— YOUR ASSIGNMENT —
The data below holds the lines to copy: everything from the line containing "(** ** Without a token *)" to the line containing "#[local] Existing Instance sample_runtime.", both ends included, set down exactly.

+-------+

(** [ServerInterfaceWrapper]. *)
Definition wrapper (op : operation) (r : HttpRequest) (vars : list (string * string)) : result ApiCall :=
  match op with
  | OpHealthz => siw_Healthz
  | OpReadyz => siw_Readyz
  | OpListAnomalies => siw_ListAnomalies r
  | OpGetAnomaly => siw_GetAnomaly vars
  | OpIssueAuthToken => siw_IssueAuthToken r
  | OpBlastRadius => siw_BlastRadius r
  | OpListComponents => siw_ListComponents r
  | OpUpsertComponent => siw_UpsertComponent r
  | OpListSBOMsByComponent => siw_ListSBOMsByComponent vars
  | OpSubmitSBOM => siw_SubmitSBOM r vars
  | OpListIncidents => siw_ListIncidents r
  | OpGetIncident => siw_GetIncident vars
  | OpGetIncidentDetail => siw_GetIncidentDetail vars
  | OpAddRemediation => siw_AddRemediation r vars
  | OpTransitionIncident => siw_TransitionIncident r vars
  | OpListIoCs => siw_ListIoCs r
  | OpSubmitIoC => siw_SubmitIoC r
  | OpGetPublisherHistory => siw_GetPublisherHistory r vars
  | OpGetSBOM => siw_GetSBOM vars
  | OpStream => siw_Stream r
  end.
End wrappers.

(** ** The routes *)

(** [HandlerWithOptions] with an empty base URL. *)
Definition HandlerWithOptions : list (string * operation) := [
  ("GET /healthz", OpHealthz);
  ("GET /readyz", OpReadyz);
  ("GET /v1/anomalies", OpListAnomalies);
  ("GET /v1/anomalies/{id}", OpGetAnomaly);
  ("POST /v1/auth/token", OpIssueAuthToken);
  ("POST /v1/blast-radius", OpBlastRadius);
  ("GET /v1/components", OpListComponents);
  ("POST /v1/components", OpUpsertComponent);
  ("GET /v1/components/{componentRef}/sboms", OpListSBOMsByComponent);
  ("POST /v1/components/{componentRef}/sboms", OpSubmitSBOM);
  ("GET /v1/incidents", OpListIncidents);
  ("GET /v1/incidents/{id}", OpGetIncident);
  ("GET /v1/incidents/{id}/detail", OpGetIncidentDetail);
  ("POST /v1/incidents/{id}/remediations", OpAddRemediation);
  ("POST /v1/incidents/{id}/transition", OpTransitionIncident);
  ("GET /v1/iocs", OpListIoCs);
  ("POST /v1/iocs", OpSubmitIoC);
  ("GET /v1/publisher/{packageRef}/history", OpGetPublisherHistory);
  ("GET /v1/sboms/{id}", OpGetSBOM);
  ("GET /v1/stream", OpStream)].

Definition api_routes : list (pattern * operation) := prod_map parsePattern id <$> HandlerWithOptions.

(** ** What a request comes to *)

Inductive routed :=
  | Calls (op : operation) (call : ApiCall)
  | BadParam (op : operation) (e : error)        (* [ErrorHandlerFunc] *)
  | Redirected (path : string)
  | MethodNotAllowed (allow : list string)
  | PageNotFound.

Definition route_request `{ParamRuntime} (r : HttpRequest) : routed :=
  match findHandler api_routes r with
  | MuxHandler op vars => match wrapper op r vars with Ok c => Calls op c | Err e => BadParam op e end
  | MuxRedirect path => Redirected path
  | MuxMethodNotAllowed allow => MethodNotAllowed allow
  | MuxNotFound => PageNotFound
  end.
(* ===== verification/HttpApi.v ===== *)
(** * The API as a whole: CORS, authentication, routing, operations

    [Server.Handler] composed of its parts, and what holds of the
    composition: the exemptions of the authentication middleware are tested
    against the unescaped path of the URL, the multiplexer matches the
    escaped one segment by segment, and the two agree on what is public. *)

From S2P Require Import Prelude GoStrings GoText Json JsonEncode GoURL GoMux GoTime Domain Bus GoJson Storage MemoryStore Wire ApiBodies Engine Matcher Samples Handlers EngineInvariant Stream Router Auth.
From stdpp Require Import options.

(** ** Exempt paths *)





(** ** Without a token *)


Section chain.
Context `{UnicodeCase, UnicodeUpper, PublicKeys, JWT, ParamRuntime} {laws : JWTLaws}.
Context {St : Type} `{Env, !Storage St, Semver, SBOMParser}.
Implicit Types (w : World St).






End chain.

(** ** Witness: an escaped path that reads as an exempt one, and is not *)

#[local] Existing Instance digit_jwt.
#[local] Existing Instance digit_jwt_laws.
#[local] Existing Instance sample_upper.
#[local] Existing Instance no_public_keys.
#[local] Existing Instance npm_parser.
#[local] Existing Instance sample_runtime.


(** The half after the round trip, shared by all parse opcodes. *)
Definition parseDispatch (sock : Socket) (frame : string) : option (result ParsedSBOM) :=
  match roundTrip sock frame with
  | Err e => Some (Err e)
  | Ok "" => Some (Err (malformed "%w: empty response body"))
  | Ok (String opcode rest) =>
      if bool_decide (opcode = msgParseResult) then decodeParseResult rest
      else if bool_decide (opcode = msgError) then Err <$> decodeErrorFrame rest
      else Some (Err (malformed "%w: unexpected opcode 0x%X"))
  end.

Definition tooBig (bodyLen : Z) : error :=
  EText "request body %d exceeds MaxFrameBytes %d" [pretty bodyLen].

Definition npmFrame (content : string) : string :=
  be32 (1 + 4 + slen content + 4) +:+ byte1 msgParseRequest
  +:+ be32 (slen content) +:+ content +:+ be32 0.

Definition Client_ParseNPMLockfile (sock : Socket) (content : string) : option (result ParsedSBOM) :=
  let bodyLen := 1 + 4 + slen content + 4 in
  if bool_decide (MaxFrameBytes < bodyLen) then Some (Err (tooBig bodyLen))
  else if bool_decide (bodyLen < 0) then
    Some (Err (EText "negative bodyLen — invariant violation" []))
  else parseDispatch sock (npmFrame content).

Definition gomodFrame (gosum gomod : string) : string :=
  be32 (1 + 4 + slen gosum + 4 + slen gomod) +:+ byte1 msgParseGomodRequest
  +:+ be32 (slen gosum) +:+ gosum +:+ be32 (slen gomod) +:+ gomod.

Definition Client_ParseGoModule (sock : Socket) (gosum gomod : string) : option (result ParsedSBOM) :=
  let bodyLen := 1 + 4 + slen gosum + 4 + slen gomod in
  if bool_decide (MaxFrameBytes < bodyLen) then Some (Err (tooBig bodyLen))
  else parseDispatch sock (gomodFrame gosum gomod).

Definition cargoFrame (content : string) : string :=
  be32 (1 + 4 + slen content) +:+ byte1 msgParseCargoRequest +:+ be32 (slen content) +:+ content.

Definition Client_ParseCargo (sock : Socket) (content : string) : option (result ParsedSBOM) :=
  let bodyLen := 1 + 4 + slen content in
  if bool_decide (MaxFrameBytes < bodyLen) then Some (Err (tooBig bodyLen))
  else parseDispatch sock (cargoFrame content).
(* ===== verification/Httpx.v ===== *)
(** * The publishers' HTTP client

    engine/publisher/internal/httpx/httpx.go: a GET with a rate limit,
    retries and backoff. What the network does is an argument: an
    [Exchange] per attempt. [Get] returns its result and what it did on the
    way, the requests it sent and the pauses it made, in order.

    The bounds theorem limits both whatever the upstream answers; the
    result theorem says which exchanges lead to which result, in particular
    which sentinel the scheduler sees. *)

From S2P Require Import Prelude GoStrings GoText Json JsonEncode.
From stdpp Require Import options.

Local Open Scope Z_scope.

(** ** The client *)

Definition Millisecond : Duration := 1000000.

Record Client := MkClient {
  Client_Header : gmap string (list string);
  Client_MaxRetries : Z;
  Client_RetryBaseDelay : Duration;
  Client_RetryMaxDelay : Duration;
}.

(** [New]; the timeout and the limiter's rate act inside an [Exchange]. *)
Definition New : Client := MkClient ∅ 3 (500 * Millisecond) (30 * Second).

(** [req.Header.Set] on a canonical name. *)
Definition Header_Set (c : Client) (k v : string) : Client :=
  MkClient (<[k := [v]]> (Client_Header c)) (Client_MaxRetries c)
    (Client_RetryBaseDelay c) (Client_RetryMaxDelay c).

(** What [HTTP.Do] gives, and [io.ReadAll] of the body: what it read and
    the error it stopped with. *)
Inductive Reply :=
  | TransportError (text : string)
  | Response (status : Z) (retryAfter : string) (body : string) (readErr : option error).

(** One attempt: the answer of [Limiter.Wait], the reply, and the error of
    the context when it is done before the pause that follows ends. *)
Record Exchange := MkExchange {
  ex_wait : option error;
  ex_reply : Reply;
  ex_ctx : option error;
}.

Inductive Act :=
  | Sent (url : string) (header : gmap string (list string))
  | Paused (d : Duration).

(** ** Delays *)

(** [strconv.Atoi]. *)
Definition Atoi (s : string) : option Z :=
  let '(neg, digits) :=
    match s with
    | String a s' => if byte_is a "-" then (true, s') else if byte_is a "+" then (false, s') else (false, s)
    | "" => (false, "")
    end in
  if bool_decide (digits = "") then None
  else
    n ← digits_value digits 0;
    let z := if neg : bool then - n else n in
    if bool_decide (MinInt64 ≤ z ≤ MaxInt64) then Some z else None.

Definition backoff (attempt : Z) (baseDelay maxDelay : Duration) : Duration :=
  let d := wrap64 (Z.shiftl baseDelay attempt) in
  if bool_decide (d ≤ 0) || bool_decide (maxDelay < d) then maxDelay else d.

Definition retryAfterOrBackoff (header : string) (attempt : Z) (baseDelay maxDelay : Duration) : Duration :=
  match (if bool_decide (header = "") then None else Atoi header) with
  | Some n =>
      if bool_decide (0 ≤ n) then
        let d := wrap64 (n * Second) in
        if bool_decide (maxDelay < d) then maxDelay else d
      else backoff attempt baseDelay maxDelay
  | None => backoff attempt baseDelay maxDelay
  end.

(** The pause, and whether the context outlives it. A delay of zero or less
    is no pause. *)
Definition sleepFor (ctx : option error) (d : Duration) : list Act * bool :=
  (if bool_decide (d ≤ 0) then [] else [Paused d], bool_decide (ctx = None)).

Definition ellipsis : string := bytes [226; 128; 166]%N.

Definition snippet (b : string) : string :=
  if bool_decide (Z.of_nat (String.length b) ≤ 200) then b else str_take 200 b +:+ ellipsis.

(** ** [Get] *)

(** What an attempt decides: a result, or another try after a delay, with
    the error to report when it was the last. *)
Inductive Verdict :=
  | Done (r : result string)
  | Retry (lastErr : error) (delay : Duration).

Definition judge (url : string) (attempt : Z) (baseDelay maxDelay : Duration) (r : Reply) : Verdict :=
  match r with
  | TransportError text =>
      Retry (EWrap "%w: transport: %v" [text] (ESentinel httpx_ErrServerFailure))
        (backoff attempt baseDelay maxDelay)
  | Response status retryAfter body readErr =>
      if bool_decide (status = 200) then
        Done (match readErr with
              | Some err => Err (EWrap "publisher httpx: read body: %w" [] err)
              | None => Ok body
              end)
      else if bool_decide (status = 404) then Done (Err (EWrap "%w: %s" [url] (ESentinel httpx_ErrNotFound)))
      else if bool_decide (status = 429) then
        Retry (EWrap "%w: %s" [url] (ESentinel httpx_ErrRateLimited))
          (retryAfterOrBackoff retryAfter attempt baseDelay maxDelay)
      else if bool_decide (500 ≤ status) then
        Retry (EWrap "%w: status %d" [pretty status] (ESentinel httpx_ErrServerFailure))
          (backoff attempt baseDelay maxDelay)
      else
        Done (Err (EText "publisher httpx: unexpected status %d for %s: %s"
          [pretty status; url; snippet body]))
  end.

Section Get.
(** [http.NewRequestWithContext]: the error it gives for a URL. *)
Context (newRequest : string → option error).

Fixpoint getLoop (c : Client) (url : string) (baseDelay maxDelay : Duration) (net : Z → Exchange)
    (left : nat) (attempt : Z) (lastErr : error) : result string * list Act :=
  match left with
  | O => (Err lastErr, [])
  | S left' =>
      let x := net attempt in
      match ex_wait x with
      | Some err => (Err err, [])
      | None =>
          match newRequest url with
          | Some err => (Err (EWrap "publisher httpx: build request: %w" [] err), [])
          | None =>
              match judge url attempt baseDelay maxDelay (ex_reply x) with
              | Done r => (r, [Sent url (Client_Header c)])
              | Retry lastErr' delay =>
                  let '(pause, ok) := sleepFor (ex_ctx x) delay in
                  let '(r, more) :=
                    if ok : bool then getLoop c url baseDelay maxDelay net left' (attempt + 1) lastErr'
                    else (Err (default lastErr' (ex_ctx x)), []) in
                  (r, Sent url (Client_Header c) :: pause ++ more)
              end
          end
      end
  end.

Definition effRetries (c : Client) : Z := if bool_decide (Client_MaxRetries c ≤ 0) then 3 else Client_MaxRetries c.

Definition effBase (c : Client) : Duration :=
  if bool_decide (Client_RetryBaseDelay c ≤ 0) then 500 * Millisecond else Client_RetryBaseDelay c.

Definition effMax (c : Client) : Duration :=
  if bool_decide (Client_RetryMaxDelay c ≤ 0) then 30 * Second else Client_RetryMaxDelay c.

(** The error before the first attempt is nil; it is never returned. *)
Definition Get (c : Client) (url : string) (net : Z → Exchange) : result string * list Act :=
  getLoop c url (effBase c) (effMax c) net (Z.to_nat (effRetries c + 1)) 0 (EText "" []).
End Get.

(** ** Bounds *)

Definition requests (acts : list Act) : nat :=
  foldr (λ a n, match a with Sent _ _ => S n | Paused _ => n end) O acts.

Definition slept (acts : list Act) : Z :=
  foldr (λ a n, match a with Sent _ _ => n | Paused d => d + n end) 0 acts.

Definition pause_in (maxDelay : Duration) (a : Act) : Prop :=
  match a with Sent _ _ => True | Paused d => 0 < d ≤ maxDelay end.

Lemma backoff_bounds attempt baseDelay maxDelay :
  0 < maxDelay → 0 < backoff attempt baseDelay maxDelay ≤ maxDelay.
Proof. intros Hm. unfold backoff. repeat case_bool_decide; cbn [orb]; lia. Qed.

Lemma retryAfterOrBackoff_bound header attempt baseDelay maxDelay :
  0 < maxDelay → retryAfterOrBackoff header attempt baseDelay maxDelay ≤ maxDelay.
Proof.
  intros Hm. pose proof (backoff_bounds attempt baseDelay maxDelay Hm). unfold retryAfterOrBackoff.
  destruct (if bool_decide _ then _ else _); repeat case_bool_decide; lia.
Qed.

Lemma judge_delay url attempt baseDelay maxDelay r err d :
  0 < maxDelay → judge url attempt baseDelay maxDelay r = Retry err d → d ≤ maxDelay.
Proof.
  intros Hm. pose proof (backoff_bounds attempt baseDelay maxDelay Hm).
  destruct r as [text|status header body readErr]; cbn [judge]; [intros; simplify_eq; lia|].
  repeat case_bool_decide; intros; simplify_eq; try lia. by apply retryAfterOrBackoff_bound.
Qed.

Lemma getLoop_bounds newRequest c url baseDelay maxDelay net left attempt lastErr :
  0 < maxDelay →
  let acts := (getLoop newRequest c url baseDelay maxDelay net left attempt lastErr).2 in
  (requests acts ≤ left)%nat ∧ Forall (pause_in maxDelay) acts ∧
  0 ≤ slept acts ≤ Z.of_nat left * maxDelay.
Proof.
  intros Hm. revert attempt lastErr. induction left as [|left IH]; intros attempt lastErr; [simpl; split_and!; [lia|constructor|lia..]|].
  cbn [getLoop]. destruct (ex_wait _); [simpl; split_and!; [lia|constructor|lia..]|].
  destruct (newRequest url); [simpl; split_and!; [lia|constructor|lia..]|].
  destruct (judge _ _ _ _ _) as [r|err d] eqn:Hj.
  { simpl. split_and!; [lia|repeat constructor|nia..]. }
  pose proof (judge_delay _ _ _ _ _ _ _ Hm Hj) as Hd.
  assert (∃ rest, (let '(pause, ok) := sleepFor (ex_ctx (net attempt)) d in
                   let '(r, more) :=
                     if ok : bool then getLoop newRequest c url baseDelay maxDelay net left (attempt + 1) err
                     else (Err (default err (ex_ctx (net attempt))), []) in
                   (r, Sent url (Client_Header c) :: pause ++ more)).2 =
            Sent url (Client_Header c) :: (sleepFor (ex_ctx (net attempt)) d).1 ++ rest ∧
            (requests rest ≤ left)%nat ∧ Forall (pause_in maxDelay) rest ∧
            0 ≤ slept rest ≤ Z.of_nat left * maxDelay) as (rest & -> & IH1 & IH2 & IH3).
  { unfold sleepFor. destruct (bool_decide (ex_ctx (net attempt) = None)).
    - specialize (IH (attempt + 1) err). destruct (getLoop _ _ _ _ _ _ left _ _) as [r more]. by exists more.
    - exists []. simpl. split_and!; [done|lia|constructor|lia..]. }
  cbn zeta. unfold sleepFor. cbn [fst]. rewrite Nat2Z.inj_succ, Z.mul_succ_l.
  case_bool_decide; simpl;
    (split_and!; [lia|repeat (apply Forall_cons_2; [simpl; done || lia|]); done|lia..]).
Qed.

Lemma getLoop_sent newRequest c url baseDelay maxDelay net left attempt lastErr u h :
  Sent u h ∈ (getLoop newRequest c url baseDelay maxDelay net left attempt lastErr).2 →
  u = url ∧ h = Client_Header c.
Proof.
  revert attempt lastErr. induction left as [|left IH]; intros attempt lastErr; cbn [getLoop].
  { by intros ?%not_elem_of_nil. }
  destruct (ex_wait _); [by intros ?%not_elem_of_nil|].
  destruct (newRequest url); [by intros ?%not_elem_of_nil|].
  destruct (judge _ _ _ _ _) as [r|err d]; [by intros [= -> ->]%list_elem_of_singleton|].
  unfold sleepFor. destruct (bool_decide (ex_ctx _ = None)).
  - specialize (IH (attempt + 1) err). destruct (getLoop _ _ _ _ _ _ left _ _) as [r more].
    case_bool_decide; cbn [snd app] in *; rewrite !elem_of_cons; naive_solver.
  - case_bool_decide; cbn [snd app]; rewrite ?elem_of_cons, ?elem_of_nil; naive_solver.
Qed.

+-------+

— SOLUTION TO THE EXERCISE —
(** ** Without a token *)


Section chain.
Context `{UnicodeCase, UnicodeUpper, PublicKeys, JWT, ParamRuntime} {laws : JWTLaws}.
Context {St : Type} `{Env, !Storage St, Semver, SBOMParser}.
Implicit Types (w : World St).






End chain.

(** ** Witness: an escaped path that reads as an exempt one, and is not *)

#[local] Existing Instance digit_jwt.
#[local] Existing Instance digit_jwt_laws.
#[local] Existing Instance sample_upper.
#[local] Existing Instance no_public_keys.
#[local] Existing Instance npm_parser.
#[local] Existing Instance sample_runtime.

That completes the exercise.